## Activity
You are asked to filter the data below and copy every line holding "usage".

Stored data

(** A block that has to be fetched, of a file that is not open yet, on an
    operating system that refuses nothing: the temp file is created empty
    and the request goes out. *)
Lemma handleBlock_requests b p d :
  IsDirectory (Flags (bq_file b)) = false →
  openFiles p !! Name (bq_file b) = None →
  (∀ k, v_fail (oracle (env p) k) = false) →
  bq_copy b = [] → 0 < Size (bq_block b) →
  fs (env p) !! Dir (Name (bq_file b)) = Some d → i_dir d = true →
  Dir (TempName (Name (bq_file b))) = Dir (Name (bq_file b)) →
  fs (env p) !! TempName (Name (bq_file b)) = None →
  (""%string ∉ Names (cm p)) →
  (∃ n, n ∈ Names (cm p)
        ∧ candidate (wrap_u64 (Availability p (Name (bq_file b)))) (cm p) n
        ∧ usage (oustandingPerNode p) n < 2 ^ 31 - 1) →
  ∃ p1 node now,
    handleBlock b p = Done false p1
    ∧ node ∈ Names (cm p)
    ∧ openFiles p1 =
        <[Name (bq_file b) :=
            mkOpenFile (Name (bq_file b)) (TempName (Name (bq_file b)))
              (wrap_u64 (Availability p (Name (bq_file b))))
              (Some (TempName (Name (bq_file b)))) None (int_incr 0) (bq_last b)]>
          (openFiles p)
    ∧ oustandingPerNode p1 =
        <[node := int_incr (usage (oustandingPerNode p) node)]> (oustandingPerNode p)
    ∧ fs (env p1) =
        <[TempName (Name (bq_file b)) := mkInode false 0x1b6 now []]>
          (touch now (Dir (Name (bq_file b))) (fs (env p)))
    ∧ local (env p1) = local (env p)
    ∧ oracle (env p1) = oracle (env p)
    ∧ versioner p1 = versioner p
    ∧ IgnorePerms p1 = IgnorePerms p
    ∧ log (env p1) =
        log (env p) ++
          [(CStat (Dir (Name (bq_file b))), None);
           (CCreate (TempName (Name (bq_file b))), None);
           (CHideFile (TempName (Name (bq_file b))), None);
           (CRequestGlobal node (Name (bq_file b)) (Offset (bq_block b))
              (Size (bq_block b)), None)].
Proof.
  intros Hdir Hentry Hcalm Hcopy Hsize Hparent Hpd Hsib Htmp Hnames Hcand.
  unfold handleBlock. rewrite Hdir. unfold bind at 1, gets at 1. rewrite Hentry.
  change (default zeroOpenFile None) with zeroOpenFile.
  cbn [zeroOpenFile of_filepath of_temp of_availability of_file of_err of_outstanding].
  unfold openNew. step_monad. cbn [of_filepath of_temp]. unfold os_Stat.
  rewrite (ask_ok _ _ _ d); [|apply Hcalm|by (unfold fs_stat; rewrite Hparent)].
  step_monad. unfold os_Create.
  erewrite sys_ok; [|cbn; apply Hcalm|
    cbn; unfold fs_create; rewrite Htmp, Hsib, Hparent, Hpd; reflexivity].
  step_monad. cbn [of_err set_err set_file of_filepath of_temp of_availability
                   of_file of_outstanding of_done].
  rewrite Hcopy. cbn [length Nat.ltb Nat.leb].
  assert (Hgt : (Size (bq_block b) >? 0) = true) by (apply Z.gtb_lt; lia).
  rewrite Hgt.
  match goal with
  | |- context [handleRequestBlock b ?q] =>
      set (p0 := q);
      destruct (handleRequestBlock_dispatch b p0
                  (mkOpenFile (Name (bq_file b)) (TempName (Name (bq_file b)))
                     (wrap_u64 (Availability p (Name (bq_file b))))
                     (Some (TempName (Name (bq_file b)))) None 0 (bq_last b)))
        as (a & p1 & evs & Hrun & Hlog & Hloc & Hact & _ & Hsome)
  end.
  { apply lookup_insert_eq. }
  cbn [of_availability] in *.
  assert (Hm0 : oustandingPerNode p0 = oustandingPerNode p) by done.
  assert (Hcm0 : cm p0 = cm p) by done.
  rewrite Hm0, Hcm0 in *.
  set (r := leastBusyNode (oustandingPerNode p)
              (wrap_u64 (Availability p (Name (bq_file b)))) (cm p)) in *.
  assert (Hsel : r.1 ∈ Names (cm p)).
  { destruct (leastBusy_loop (oustandingPerNode p)
                (wrap_u64 (Availability p (Name (bq_file b)))) (cm p)
                (Z.shiftl 2 30 - 1) ""%string (Names (cm p)))
      as [[_ Hall]|(l1 & l2 & Hl & _)].
    - destruct Hcand as (n & Hn & Hc & Hu). specialize (Hall n Hn Hc).
      change (Z.shiftl 2 30 - 1) with (2 ^ 31 - 1) in Hall. lia.
    - assert (Hin : ∀ (x : string) k1 k2 k, k = k1 ++ x :: k2 → x ∈ k)
        by (intros; subst; set_solver).
      eapply Hin, Hl. }
  assert (Hne : r.1 ≠ ""%string) by (intros Heq; rewrite Heq in Hsel; done).
  destruct (Hsome Hne) as (-> & Hevs & Hfs & Htab).
  eexists p1, r.1, _. split; [exact Hrun|]. split; [done|].
  split; [rewrite Htab; subst p0; cbn; by rewrite insert_insert_eq|].
  split; [by rewrite Hact|]. split; [rewrite Hfs; subst p0; cbn; reflexivity|].
  split; [by rewrite Hloc|].
  assert (Hframe : oracle (env p1) = oracle (env p0) ∧ versioner p1 = versioner p0
                   ∧ IgnorePerms p1 = IgnorePerms p0).
  { clear -Hrun Hne. unfold handleRequestBlock in Hrun. revert Hrun. step_monad.
    destruct (openFiles p0 !! Name (bq_file b)) as [o|]; [|done].
    case_bool_decide.
    - destruct (of_file (set_err (Some errNoNode) o)); step_monad;
        destruct (bq_last b); intros [= ? <-]; done.
    - intros [= <-]. done. }
  destruct Hframe as (Ho & Hv & Hi).
  split; [rewrite Ho; subst p0; cbn; reflexivity|].
  split; [rewrite Hv; reflexivity|]. split; [rewrite Hi; reflexivity|].
  rewrite Hlog, Hevs. subst p0. cbn. rewrite <- !app_assoc. reflexivity.
Qed.
Lemma resume_cases k env w w' :
  resume_ k env w = Some w' →
  ∃ a j, suspended w !! k = Some a ∧ heap w !! self a = Some j ∧
         Resumption k env a j w w'.
Proof.
  unfold resume. intros H.
  destruct (suspended w !! k) as [a|] eqn:Ha; [|done]. simpl in H.
  destruct (heap w !! self a) as [j|] eqn:Hj; [|done]. simpl in H.
  exists a, j. split_and!; [done..|].
  destruct (pc a) as [| |i m|m|m|m] eqn:Hpc.
  - injection H as <-. by constructor.
  - destruct (extractMetadata_ env (Job.url j)) as [m|] eqn:Hm.
    + erewrite updateProgress_eq in H by done. simpl in H.
      unfold download_loop in H. rewrite decide_True in H by (unfold steps; lia).
      injection H as <-. by apply R_metadata.
    + erewrite settle_eq in H by done. injection H as <-. by apply R_no_metadata.
  - unfold download_loop in H.
    destruct (decide (S i < steps)) as [Hi|Hi].
    + injection H as <-. by apply R_download.
    + destruct (removeWatermark (Job.settings j)) eqn:Hwm.
      * erewrite updateProgress_eq in H by done. simpl in H.
        injection H as <-. by eapply R_watermark.
      * unfold convert in H. erewrite updateProgress_eq in H by done. simpl in H.
        injection H as <-. apply R_convert. left. eauto.
  - unfold convert in H. erewrite updateProgress_eq in H by done. simpl in H.
    injection H as <-. apply R_convert. by right.
  - erewrite updateProgress_eq in H by done. simpl in H.
    injection H as <-. by apply R_finalize.
  - destruct (downloadVideo_ env (Job.url j) (Job.settings j)) as [path|message] eqn:Hd.
    + erewrite updateProgress_eq in H; [|simpl; by rewrite list_lookup_alter_eq, Hj].
      simpl in H. erewrite settle_eq in H.
      2:{ apply heap_update_eq. simpl. by rewrite list_lookup_alter_eq, Hj. }
      injection H as <-. by eapply R_completed.
    + erewrite settle_eq in H by done. injection H as <-. by eapply R_download_failed.
Qed.

(** An activation that exists can always continue. *)
Lemma resume_total k env w :
  wf w → k < length (suspended w) → is_Some (resume_ k env w).
Proof.
  intros Hw Hk. apply lookup_lt_is_Some in Hk as [a Ha].
  destruct (wf_running w Hw (self a)) as (j & Hj & _).
  { apply list_elem_of_fmap. exists a. split; [done|]. by eapply list_elem_of_lookup_2. }
  unfold resume. rewrite Ha. simpl. rewrite Hj. simpl.
  destruct (pc a) as [| |i m|m|m|m]; unfold download_loop, convert.
  - eauto.
  - destruct (extractMetadata_ env (Job.url j)).
    + erewrite updateProgress_eq by done. simpl. eauto.
    + erewrite settle_eq by done. eauto.
  - destruct (decide (S i < steps)); [eauto|].
    destruct (removeWatermark (Job.settings j));
      erewrite updateProgress_eq by done; simpl; eauto.
  - erewrite updateProgress_eq by done; simpl; eauto.
  - erewrite updateProgress_eq by done; simpl; eauto.
  - destruct (downloadVideo_ env (Job.url j) (Job.settings j)).
    + erewrite updateProgress_eq; [|simpl; by rewrite list_lookup_alter_eq, Hj].
      simpl. erewrite settle_eq; [eauto|].
      apply heap_update_eq. simpl. by rewrite list_lookup_alter_eq, Hj.
    + erewrite settle_eq by done. eauto.
Qed.

Lemma self_lookup (s : list Activation) k a :
  s !! k = Some a → (self <$> s) !! k = Some (self a).
Proof. intros H. by rewrite list_lookup_fmap, H. Qed.

Lemma self_elem (s : list Activation) k a :
  s !! k = Some a → self a ∈ self <$> s.
Proof. intros H. eapply list_elem_of_lookup_2. by apply self_lookup. Qed.

Lemma wf_resumption k env a j w w' :
  wf w → suspended w !! k = Some a → heap w !! self a = Some j →
  Resumption k env a j w w' → wf w'.
Proof.
  intros Hw Ha Hj HR.
  pose proof (self_elem _ _ _ Ha) as Hl.
  pose proof (self_lookup _ _ _ Ha) as Hk.
  destruct HR.
  - by apply wf_set_pc.
  - by apply wf_settled.
  - apply wf_set_pc, wf_assign_progress; [done|]. by apply wf_update.
  - by apply wf_set_pc, wf_assign_progress.
  - by apply wf_set_pc, wf_update.
  - by apply wf_set_pc, wf_update.
  - by apply wf_set_pc, wf_update.
  - by apply wf_settled.
  - apply wf_settled; [done|]. apply wf_update; [done | |].
    + simpl. by rewrite list_lookup_alter_eq, Hj.
    + apply wf_assign; [apply keeps_set_result | done..].
Qed.

Lemma wf_step env ev w o w' : wf w → step_ env ev w = Some (o, w') → wf w'.
Proof.
  intros Hw. destruct ev as [url settings| |k]; simpl.
  - intros [= _ <-]. by apply wf_addJob.
  - destruct (timers w) as [|n] eqn:Ht; [done|].
    apply (wf_with_timers n) in Hw.
    destruct (processNextJob_cases (with_timers n w))
      as [[-> _]|(l & j & _ & Hfind & Hj & ->)]; simpl.
    + by intros [= _ <-].
    + intros [= _ <-]. by apply wf_admission.
  - destruct (resume_ k env w) as [w1|] eqn:Hr; [|done]. simpl. intros [= _ <-].
    destruct (resume_cases _ _ _ _ Hr) as (a & j & Ha & Hj & HR).
    by eapply wf_resumption.
Qed.

Lemma wf_run evs w os w' : wf w → run_ evs w = Some (os, w') → wf w'.
Proof.
  revert w os. induction evs as [|[env ev] evs IH]; intros w os Hw; simpl.
  - by intros [= _ <-].
  - destruct (step_ env ev w) as [[o w1]|] eqn:Hs; [|done]. simpl.
    destruct (run_ evs w1) as [[os' w2]|] eqn:Hr; [|done]. simpl.
    intros [= _ <-]. eapply IH; [|done]. by eapply wf_step.
Qed.

(** An enabled event always has an effect: the model never blocks on a
    missing object. *)
Lemma step_total env ev w :
  wf w →
  match ev with
  | AddJob _ _ => True
  | Timer => 0 < timers w
  | Resume k => k < length (suspended w)
  end →
  is_Some (step_ env ev w).
Proof.
  intros Hw. destruct ev as [url settings| |k]; simpl.
  - eauto.
  - destruct (timers w) as [|n]; [lia|]. intros _.
    destruct (processNextJob_total (with_timers n w)) as [[adm w'] ->]. simpl. eauto.
  - intros Hk. destruct (resume_total k env w Hw Hk) as [w' ->]. simpl. eauto.
Qed.

(** What a caller of [getJob] can see: a record it obtains is never in a
    terminal state. *)
Lemma getJob_registry_record jobId w j :
  wf w → getJob jobId w = Some j →
  Job.id j = jobId ∧ Job.error j = None ∧ Job.completedAt j = None ∧
  (Job.status j = Status.processing ∨
   (Job.status j = Status.queued ∧ Job.progress j = initial_progress ∧
    Job.result j = None)).
Proof.
  intros Hw. unfold getJob.
  destruct (map_get jobId (jobs w)) as [l|] eqn:Hl; [|done]. simpl. intros Hj.
  apply map_get_Some_elem in Hl.
  destruct (wf_registry w Hw _ _ Hl) as (j' & Hj' & H).
  assert (j' = j) as -> by congruence. done.
Qed.

(** ** The history of progress assignments *)

(** Of two assignments to the [progress] property of one object, the later
    one does not carry the smaller percentage.  The history has the newest
    assignment first. *)
Definition history_monotone (w : World) : Prop :=
  ∀ i i' l p q,
    i < i' → history w !! i = Some (l, q) → history w !! i' = Some (l, p) →
    (Progress.progress p <= Progress.progress q)%Q.

Definition needs_watermark (p : Progress.t) (j : Job.t) : Prop :=
  Progress.stage p = Stage.processing → removeWatermark (Job.settings j) = true.

Record hist_inv (w : World) : Prop := {
  hist_max : ∀ l j p,
    heap w !! l = Some j → (l, p) ∈ history w →
    (Progress.progress p <= Progress.progress (Job.progress j))%Q;
  hist_mono : history_monotone w;
  hist_wm : ∀ l p,
    (l, p) ∈ history w → ∃ j, heap w !! l = Some j ∧ needs_watermark p j;
  heap_wm : ∀ l j, heap w !! l = Some j → needs_watermark (Job.progress j) j
}.

Lemma hist_valid w l p : hist_inv w → (l, p) ∈ history w → l < length (heap w).
Proof.
  intros H Hin. destruct (hist_wm w H _ _ Hin) as (j & Hj & _).
  by eapply lookup_lt_Some.
Qed.

Lemma hist_new_queue : hist_inv new_queue.
Proof.
  split; simpl.
  - intros l j p H. by destruct l.
  - intros i i' l p q _ H. by destruct i.
  - intros l p H. by apply elem_of_nil in H.
  - intros l j H. by destruct l.
Qed.

Definition keeps_progress (f : Job.t → Job.t) : Prop :=
  ∀ j, Job.progress (f j) = Job.progress j ∧ Job.settings (f j) = Job.settings j.

Lemma hist_assign l f w : keeps_progress f → hist_inv w → hist_inv (assign l f w).
Proof.
  intros Hf [Hmax Hmono Hwm Hheap]. split; simpl.
  - intros l' j' p Hj' Hin. rewrite list_lookup_alter in Hj'.
    destruct (decide (l = l')) as [->|Hne]; [|by eapply Hmax].
    destruct (heap w !! l') as [j|] eqn:Hj; [|done]. injection Hj' as <-.
    destruct (Hf j) as [-> _]. by eapply Hmax.
  - done.
  - intros l' p Hin. destruct (Hwm _ _ Hin) as (j & Hj & Hp).
    rewrite list_lookup_alter. destruct (decide (l = l')) as [->|Hne]; [|eauto].
    rewrite Hj. eexists. split; [done|]. unfold needs_watermark.
    by destruct (Hf j) as [_ ->].
  - intros l' j' Hj'. rewrite list_lookup_alter in Hj'.
    destruct (decide (l = l')) as [->|Hne]; [|by eapply Hheap].
    destruct (heap w !! l') as [j|] eqn:Hj; [|done]. injection Hj' as <-.
    unfold needs_watermark. destruct (Hf j) as [-> ->]. by eapply Hheap.
Qed.

Lemma hist_assign_progress l p j w :
  heap w !! l = Some j →
  (Progress.progress (Job.progress j) <= Progress.progress p)%Q →
  needs_watermark p j →
  hist_inv w → hist_inv (assign_progress l p w).
Proof.
  intros Hj Hle Hp [Hmax Hmono Hwm Hheap]. split; simpl.
  - intros l' j' p' Hj' Hin. rewrite list_lookup_alter in Hj'.
    destruct (decide (l = l')) as [<-|Hne].
    + rewrite Hj in Hj'. injection Hj' as <-. simpl.
      apply elem_of_cons in Hin as [[= <-]|Hin]; [apply Qle_refl|].
      eapply Qle_trans; [|exact Hle]. by eapply Hmax.
    + apply elem_of_cons in Hin as [[= ? ?]|Hin]; [done|]. by eapply Hmax.
  - intros [|i] [|i'] l' p' q Hlt Hi Hi'; simpl in *; try lia.
    + injection Hi as <- <-. eapply Qle_trans; [|exact Hle].
      eapply Hmax; [done|]. by eapply list_elem_of_lookup_2.
    + eapply (Hmono i i'); [lia | done..].
  - intros l' p' Hin. rewrite list_lookup_alter.
    apply elem_of_cons in Hin as [[= -> ->]|Hin].
    + rewrite decide_True, Hj by done. eexists. split; [done|]. exact Hp.
    + destruct (Hwm _ _ Hin) as (j' & Hj' & Hp').
      destruct (decide (l = l')) as [<-|Hne]; [|eauto].
      rewrite Hj'. eexists. split; [done|]. exact Hp'.
  - intros l' j' Hj'. rewrite list_lookup_alter in Hj'.
    destruct (decide (l = l')) as [<-|Hne]; [|by eapply Hheap].
    rewrite Hj in Hj'. injection Hj' as <-. exact Hp.
Qed.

## Solved problem
        ∧ usage (oustandingPerNode p) n < 2 ^ 31 - 1) →
        <[node := int_incr (usage (oustandingPerNode p) node)]> (oustandingPerNode p)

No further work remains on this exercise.